● **Work to be completed**
Look through the entries below for the string "KObject", and copy each line where it is found.

● **Records from a collection**

(** [coerceRecord]; [valueSchema] is the first pattern property, else a
    schema given as [additionalProperties], else [Type.Any()]. *)
Definition coerceRecord (value : dynamic) (valueSchema : coercer) (path : string) (depth : nat)
  : W dynamic :=
  match value with
  | VObj entries =>
      result <- record_entries valueSchema path depth entries [];;
      ret (VObj result)
  | _ =>
      addError ("Expected record object, got " ++ typeof value)
               (Some "record") (Some (typeof value));;
      ret value
  end.

Fixpoint tuple_items (path : string) (depth : nat) (i : nat)
  (items : list (schema * coercer)) (value : list dynamic) : W (list dynamic) :=
  match items with
  | [] => ret []
  | (item, coerce) :: rest =>
      v <- match value with
           | x :: _ => coerce (S depth) (index_path path i) x
           | [] =>
               if negb (is_undefined (default_of item)) then ret (default_of item)
               else
                 addError ("Missing tuple element at index " ++ Str.of_nat i) None None;;
                 ret VUndefined
           end;;
      vs <- tuple_items path depth (S i) rest (tl value);;
      ret (v :: vs)
  end.

Definition coerceTuple (value : dynamic) (items : list (schema * coercer))
  (additionalItems : additional coercer) (path : string) (depth : nat)
  : W dynamic :=
  match value with
  | VArr elements =>
      result <- tuple_items path depth 0 items elements;;
      let extra :=
        match additionalItems with
        | AddlBool false => []
        | _ => skipn (List.length items) elements
        end in
      ret (VArr (result ++ extra)%list)
  | _ =>
      addError ("Expected tuple array, got " ++ typeof value)
               (Some "tuple") (Some (typeof value));;
      ret value
  end.

(** [coerceInternal] against the fresh [Type.Any()] that [coerceRecord]
    makes: the two guards every call starts with, then the value as it
    is (see [coerceAny_is_coerceInternal]). *)
Definition coerceAny : coercer := fun depth path value =>
  if depth_exceeded depth (maxDepth options) then
    addError "Maximum depth exceeded" None None;;
    ret value
  else if is_nullish value then coerceNull value options path
  else ret value.

(** [coerceInternal]. The schema is the structural argument; the
    coercions against the sub-schemas are handed to the per-kind
    functions as [coercer]s. *)
Fixpoint coerceInternal (s : schema) (depth : nat) (path : string) (value : dynamic)
  {struct s} : W dynamic :=
  if depth_exceeded depth (maxDepth options) then
    addError "Maximum depth exceeded" None None;;
    ret value
  else if is_nullish value then coerceNull value options path
  else
    let bind_schema (sub : schema) := (sub, coerceInternal sub) in
    let bind_property (p : string * schema) := (fst p, (snd p, coerceInternal (snd p))) in
    match s with
    | Schema _ k =>
        match k with
        | KRef ref =>
            if negb (Str.is_empty ref) then
              addCoercion ("unresolved reference: " ++ ref);;
              ret value
            else
              addCoercion ("reference coercion: " ++ ref);;
              ret value
        | KObject properties required additionalProperties =>
            coerceObject value (map bind_property properties) required
              (additional_map coerceInternal additionalProperties) path depth
        | KArray items => coerceArray value (coerceInternal items) path depth
        | KUnion anyOf => coerceUnion value (map bind_schema anyOf) path depth
        | KIntersect allOf =>
            coerceIntersect value
              (map (fun sub =>
                      match sub with
                      | Schema _ (KObject props _ _) => map bind_property props
                      | _ => []
                      end) allOf)
              (match allOf with [] => true | _ => false end) path depth
        | KOptional item => coerceOptional value (coerceInternal item) path depth
        | KLiteral const => coerceLiteral h value const
        | KEnum enum => coerceEnum h value enum path
        | KString minLength maxLength pattern _ =>
            coerceString h value minLength maxLength pattern path
        | KNumber c => coerceNumber h value false c path
        | KInteger c => coerceNumber h value true c path
        | KBoolean => coerceBoolean h value
        | KNull => coerceNull value options path
        | KAny | KUnknown => ret value
        | KRecord patternProperties additionalProperties =>
            coerceRecord value
              (match patternProperties, additionalProperties with
               | (_, first) :: _, _ => coerceInternal first
               | [], AddlSchema additional => coerceInternal additional
               | [], _ => coerceAny
               end) path depth
        | KTuple items additionalItems =>
            coerceTuple value (map bind_schema items)
              (additional_map coerceInternal additionalItems) path depth
        end
    end.

End Coercer.

(** The [addError] of [coerceValue]: the error it pushes for a call
    [addError(msg, exp, rec)], with the [path] and the [value] of the
    top-level call. *)
Definition report (h : Host) (path : string) (value : dynamic) (e : error_call)
  : CoercionError :=
  {| path := path;
     message := err_message e;
     expected := err_expected e;
     received := Some match err_received e with
                      | Some r => r
                      | None => ToString h value
                      end |}.

(** [coerceValue]: the options are completed with the defaults, the walk
    starts at depth 0, and the two callbacks of the source are applied to
    the calls of the walk: [addError] stamps every error with the [path]
    and the [value] of this call, [addCoercion] keeps the notes only when
    [trackCoercions] is set. *)
Definition coerceValue (h : Host) {L : Type} {limit : Limit L} (value : dynamic)
  (s : schema) (options : CoercionOptionsOf L) (path : string) : CoercionResult :=
  let opts := spread defaultOptions options in
  let walk := coerceInternal h opts s 0 path value in
  let result := fst walk in
  let errors := map (report h path value) (errs (snd walk)) in
  {| value_of := result;
     success := (List.length errors =? 0)%nat;
     errors := errors;
     coercions := if truthy (trackCoercions opts) then Some (notes (snd walk)) else None;
     isPartial := truthy (allowPartials opts) && negb (isComplete h value s) |}.

(** ** The orchestrator *)

(** [ParseOptions]: the extraction options, the coercion options and the
    two options of the orchestrator, one record of optional properties
    ([maxDepth] is shared by the extractor and the coercer; it is an
    integer here, negative ones included). *)
Record ParseOptions : Type := {
  allowMarkdownJson : option bool;
  allowFixes : option bool;
  allowAsString : option bool;
  findAllJsonObjects : option bool;
  normalizeUnicodeQuotes : option bool;
  p_maxDepth : option Z;
  p_allowPartials : option bool;
  p_useDefaults : option bool;
  p_strict : option bool;
  p_trackCoercions : option bool;
  filterChainOfThought_opt : option bool;
  returnAllCandidates : option bool
}.

Definition defaultParseOptions : ParseOptions :=
  {| allowMarkdownJson := Some true;
     allowFixes := Some true;
     allowAsString := Some true;
     findAllJsonObjects := Some true;
     normalizeUnicodeQuotes := None;
     p_maxDepth := Some 100%Z;
     p_allowPartials := Some false;
     p_useDefaults := Some true;
     p_strict := Some false;
     p_trackCoercions := Some false;
     filterChainOfThought_opt := Some true;
     returnAllCandidates := Some false |}.

(** [{ ...d, ...o }] on parse options. *)
Definition spread_parse (d o : ParseOptions) : ParseOptions :=
  {| allowMarkdownJson := override (allowMarkdownJson d) (allowMarkdownJson o);
     allowFixes := override (allowFixes d) (allowFixes o);
     allowAsString := override (allowAsString d) (allowAsString o);
     findAllJsonObjects := override (findAllJsonObjects d) (findAllJsonObjects o);
     normalizeUnicodeQuotes := override (normalizeUnicodeQuotes d) (normalizeUnicodeQuotes o);
     p_maxDepth := override (p_maxDepth d) (p_maxDepth o);
     p_allowPartials := override (p_allowPartials d) (p_allowPartials o);
     p_useDefaults := override (p_useDefaults d) (p_useDefaults o);
     p_strict := override (p_strict d) (p_strict o);
     p_trackCoercions := override (p_trackCoercions d) (p_trackCoercions o);
     filterChainOfThought_opt :=
       override (filterChainOfThought_opt d) (filterChainOfThought_opt o);
     returnAllCandidates := override (returnAllCandidates d) (returnAllCandidates o) |}.

(** [{ ...o, allowPartials: true, allowAsString: true }]. *)
Definition force_partial (o : ParseOptions) : ParseOptions :=
  {| allowMarkdownJson := allowMarkdownJson o;
     allowFixes := allowFixes o;
     allowAsString := Some true;
     findAllJsonObjects := findAllJsonObjects o;
     normalizeUnicodeQuotes := normalizeUnicodeQuotes o;
     p_maxDepth := p_maxDepth o;
     p_allowPartials := Some true;
     p_useDefaults := p_useDefaults o;
     p_strict := p_strict o;
     p_trackCoercions := p_trackCoercions o;
     filterChainOfThought_opt := filterChainOfThought_opt o;
     returnAllCandidates := returnAllCandidates o |}.

(** The properties of a parse options object that [coerceValue] reads. *)
Definition coercion_options (o : ParseOptions) : CoercionOptionsOf Z :=
  {| allowPartials := p_allowPartials o;
     useDefaults := p_useDefaults o;
     strict := p_strict o;
     maxDepth := p_maxDepth o;
     trackCoercions := p_trackCoercions o |}.

Record ExtractionResult : Type := {
  ex_value : dynamic;
  ex_raw : string;
  fromMarkdown : option bool;
  fixes : option (list string);
  ex_isPartial : option bool
}.

Record ParseMeta : Type := {
  raw : string;
  meta_fromMarkdown : option bool;
  chainOfThoughtFiltered : bool;
  meta_fixes : option (list string);
  meta_coercions : option (list string)
}.

Record ParseResult : Type := {
  p_success : bool;
  p_value : dynamic;
  p_errors : list (string * string);
  p_isPartial : bool;
  meta : ParseMeta
}.

Section Orchestrator.

Variable h : Host.

(** The extractor module, built on the host's [RegExp] and [JSON.parse]:
    [extractJson text options isDone depth] returns a result or throws
    ([inl], with the text the orchestrator reports for what was thrown). *)
Variable extractJson : string -> ParseOptions -> bool -> nat -> string + ExtractionResult.
Variable hasChainOfThought : string -> bool.
Variable filterChainOfThought : string -> string.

● **Result**
        | KObject properties required additionalProperties =>
                      | Schema _ (KObject props _ _) => map bind_property props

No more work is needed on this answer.